The Tequesta, who had dugout canoes, were also known to trade with neighboring tribes for exotic materials.
“They were socially and politically complex, and had a chief way before the time of contact with the Spanish,’’ Ransom said. “They seem to have maintained their culture even through the 200-plus years of Spanish colonization, which is unusual.’’
The origins of the Tequesta are unknown, though specialists believe they emerged from roving bands of Archaic Period peoples who wandered south to the Florida peninsula around 6,000 BC, Ransom said. They were preceded by, but likely had no connection to, the Paleo-Indians who lived in Florida some 8,000 to 10,000 years ago.
Archaeological finds have confirmed that the Tequesta, who traveled in dugout cypress canoes and were expert wood carvers, ranged from Key West to Cape Sable and north to present-day Fort Lauderdale and Boca Raton. They also had camps or settlements in the Everglades, where they dug canals for navigation, and Key Biscayne, where Carr found a dune full of Tequesta artifacts in the median of Crandon Boulevard along Crandon Park after Hurricane Andrew toppled trees in 1992.
The oldest confirmed Tequesta site, in Weston, dates back 5,000 years, Carr said.
The Tequesta had no agriculture, but gathered fruit and plant roots. They also consumed venison, Caribbean monk seal, sea turtle, manatee, shark, fish and shellfish.
At the time of Spanish contact, the Tequesta were numerically and politically subservient to the more-aggressive Calusa Indians who dominated southwestern Florida.
Though generally peaceful, the Tequesta did sometimes practice human sacrifice. A chief’s death could mean the sacrifice of his wife and even children, Carr said. And a Jesuit missionary who lived among them recounts in a letter that he was told by some Tequesta that the death of a child could prompt the sacrifice of other children.
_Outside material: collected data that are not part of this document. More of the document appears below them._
(** Steps 1 of the loop body: the transcription dispatch. *)
Definition transcribe (ans : SubmittedAnswer) (originalQuestion : Question)
  : Throws AIResponse :=
  if starts_with (js "image/") (sa_fileType ans)
  then processImageToText (sa_answer ans) (q_key originalQuestion)
  else if starts_with (js "audio/") (sa_fileType ans)
  then processAudioToText (base64_content (sa_answer ans)) (q_key originalQuestion)
  else Ok {| ai_text := []; ai_similarity := Some 0 |}.

Definition answer_record (ans : SubmittedAnswer) (resp : AIResponse) : AnswerRecord :=
  {| ar_questionId := sa_questionId ans;
     ar_file := sa_answer ans;
     ar_text := ai_text resp;
     ar_similarityPoint := similarity_or_zero resp;
     ar_timeOpened := sa_timeOpened ans;
     ar_timeAnswered := sa_timeAnswered ans;
     ar_duration := sa_duration ans |}.

Definition find_question (questions : list Question) (questionId : jsstr)
  : option Question :=
  find (fun q => jsstr_eqb (q_id q) questionId) questions.

(** Whether a submitted answer names a question of the quiz. *)
Definition has_question (questions : list Question) (ans : SubmittedAnswer) : bool :=
  match find_question questions (sa_questionId ans) with
  | Some _ => true
  | None => false
  end.

(** The [for (const ans of answers)] loop: the running [totalPoints] and
    [quiz.answers], or the error that escapes it. *)
Fixpoint answers_loop (questions : list Question) (answers : list SubmittedAnswer)
    (totalPoints : Q) (recorded : list AnswerRecord)
  : Throws (Q * list AnswerRecord) :=
  match answers with
  | [] => Ok (totalPoints, recorded)
  | ans :: rest =>
      match find_question questions (sa_questionId ans) with
      | None => answers_loop questions rest totalPoints recorded
      | Some originalQuestion =>
          match transcribe ans originalQuestion with
          | Throw m => Throw m
          | Ok responseFromAI =>
              let score := similarity_or_zero responseFromAI in
              answers_loop questions rest (totalPoints + score)
                (recorded ++ [answer_record ans responseFromAI])
          end
      end
  end.

(** [if (quiz.questions.length > 0) totalPoints = totalPoints / length;
     quiz.quizPoint = parseInt(totalPoints)]. *)
Definition quiz_point (questions : list Question) (totalPoints : Q) : Z :=
  let n := length questions in
  parseInt_number (if (0 <? n)%nat then totalPoints / inject_Z (Z.of_nat n)
                   else totalPoints).

(** [exports.answer]: the response and the stored exercise after the call
    ([exercise.save()] runs only at the end of the success path; an error
    caught by [errorHandling] leaves the stored document as it was). *)
Definition answer (stored : option Exercise) (quizId : jsstr)
    (answers : list SubmittedAnswer) : Response * option Exercise :=
  match stored with
  | None => (RespError 400 (js "Exercise not found"), stored)
  | Some exercise =>
      match find_quiz quizId (ex_quiz exercise) 0 with
      | None => (RespError 400 (js "Quiz not found"), stored)
      | Some (pos, quiz) =>
          (* [quiz.answers = []]: the loop starts from no answers *)
          match answers_loop (quiz_questions quiz) answers 0 [] with
          | Throw m => (RespError 500 m, stored)
          | Ok (totalPoints, recorded) =>
              let quiz' := set_answers quiz recorded
                             (quiz_point (quiz_questions quiz) totalPoints) in
              let exercise' := {| ex_id := ex_id exercise; ex_name := ex_name exercise;
                                  ex_quiz := replace_at pos quiz' (ex_quiz exercise) |} in
              if exercise_valid date_ok exercise'
              then (RespOk exercise', Some exercise')
              else (RespError 422 (js "Validation error"), stored)
          end
      end
  end.
End Grading.

(* ================================================================= *)
(** ** [errorHandling] (errorHandling.js) *)

(** One validator error of a Mongoose ValidationError. *)
Record ValidatorError := {
  ve_path : jsstr;
  ve_message : jsstr
}.

(** The fields of the caught error that [errorHandling] reads:
    [error.code] ([None] when it is not a number), [Object.keys] of
    [error.keyValue] ([None] when that is undefined or null),
    [Object.values] of [error.errors] ([None] when that is falsy) and
    [error.message]. *)
Record CaughtError := {
  ce_code : option Z;
  ce_keyValue : option (list jsstr);
  ce_errors : option (list ValidatorError);
  ce_message : jsstr
}.

(** A plain object with string values: its own properties in insertion
    order. *)
Definition JSObject := list (jsstr * jsstr).

(** [o[k] = v]: a property already present keeps its place. *)
Definition obj_set (k v : jsstr) (o : JSObject) : JSObject :=
  if existsb (fun kv => jsstr_eqb (fst kv) k) o
  then map (fun kv => if jsstr_eqb (fst kv) k then (k, v) else kv) o
  else o ++ [(k, v)].

(** [o[k]]; [None] is [undefined]. *)
Definition obj_get (k : jsstr) (o : JSObject) : option jsstr :=
  option_map snd (find (fun kv => jsstr_eqb (fst kv) k) o).

(** The two responses of [errorHandling]:
    [422 { success: false, message: "Validation error", errors }] and
    [500 { success: false, error: error.message }]. *)
Inductive ErrorResponse :=
| ValidationErrorResponse (errors : JSObject)
| ServerErrorResponse (error : jsstr).

(** Lines 297-300: the duplicate-key entry.  [Object.keys(undefined)]
    throws a TypeError inside the handler itself. *)
Definition duplicate_key_errors (error : CaughtError) : Throws JSObject :=
  match ce_code error with
  | Some c =>
      if (c =? 11000)%Z then
        match ce_keyValue error with
        | None => Throw (js "Cannot convert undefined or null to object")
        | Some keys =>
            let field := match keys with f :: _ => f | [] => js "undefined" end in
            Ok (obj_set field (js "The " ++ field ++ js " has already been taken") [])
        end
      else Ok []
  | None => Ok []
  end.

(** [errorHandling(error, req, res)]: the response it sends, or the error
    it throws itself (then no response is sent). *)
Definition errorHandling (error : CaughtError) : Throws ErrorResponse :=
  match duplicate_key_errors error with
  | Throw m => Throw m
  | Ok errors =>
      match ce_errors error with
      | Some errs =>
          Ok (ValidationErrorResponse
                (fold_left (fun acc err => obj_set (ve_path err) (ve_message err) acc)
                           errs errors))
      | None => Ok (ServerErrorResponse (ce_message error))
      end
  end.

(* ================================================================= *)
(** ** [show], [quiz] and [visibilty] of the exercise controller (part_007) *)

Module Exercises.

(** The [map] of lines 276-281 and 314-319 on one question: a [path]
    question with a truthy value is served from [image/exercise/]. *)
Definition display_question (q : Question) : Question :=
  if jsstr_eqb (q_qtype q) (js "path") && negb (js_falsy_str (q_qvalue q))
  then {| q_id := q_id q; q_method := q_method q; q_code := q_code q;
          q_qtype := q_qtype q;
          q_qvalue := js "image/exercise/" ++ third_segment (q_qvalue q);
          q_key := q_key q |}
  else q.

(** [{ ...qu, questions: questionWithImage }]. *)
Definition display_quiz (qu : Quiz) : Quiz :=
  {| quiz_id := quiz_id qu; quiz_name := quiz_name qu;
     quiz_questions := map display_question (quiz_questions qu);
     quiz_answers := quiz_answers qu; quiz_quizPoint := quiz_quizPoint qu;
     quiz_isHidden := quiz_isHidden qu |}.

(** Lines 285-288: [hidden] is [req.query.hidden] as one string, [None]
    when it is absent. *)
Definition hidden_filter (hidden : option jsstr) (quizzes : list Quiz) : list Quiz :=
  match hidden with
  | None => quizzes
  | Some h =>
      let isHiddenFilter := jsstr_eqb h (js "true") in
      filter (fun d => Bool.eqb (quiz_isHidden d) isHiddenFilter) quizzes
  end.

(** [exports.show] on the document [findById(req.params.id)]. *)
Definition show (stored : option Exercise) (hidden : option jsstr) : Response :=
  match stored with
  | None => RespError 400 (js "Exercise not found")
  | Some data =>
      RespOk {| ex_id := ex_id data; ex_name := ex_name data;
                ex_quiz := hidden_filter hidden (map display_quiz (ex_quiz data)) |}
  end.

Inductive QuizResult :=
| QuizOk (data : Quiz)
| QuizError (status : Z) (message : jsstr).

(** [exports.quiz]. *)
Definition quiz (stored : option Exercise) (quizId : jsstr) : QuizResult :=
  match stored with
  | None => QuizError 400 (js "Exercise not found")
  | Some data =>
      match find_quiz quizId (ex_quiz data) 0 with
      | None => QuizError 400 (js "Quiz not found")
      | Some (_, qu) => QuizOk (display_quiz qu)
      end
  end.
They did also sometimes fight back against Spanish abuses. When a soldier killed an Indian during an argument at the village, the Tequesta killed four soldiers, and might have wiped out the entire colony had a supply ship not fortuitously arrived, Parks writes.
Over time, though, the Tequesta established close ties with the Spanish colonizers, and some even attempted to move to Havana before apparently returning. They clearly preferred the Spanish to the English, however, and when the Spaniards abandoned Florida, the remaining Tequesta went with them for good.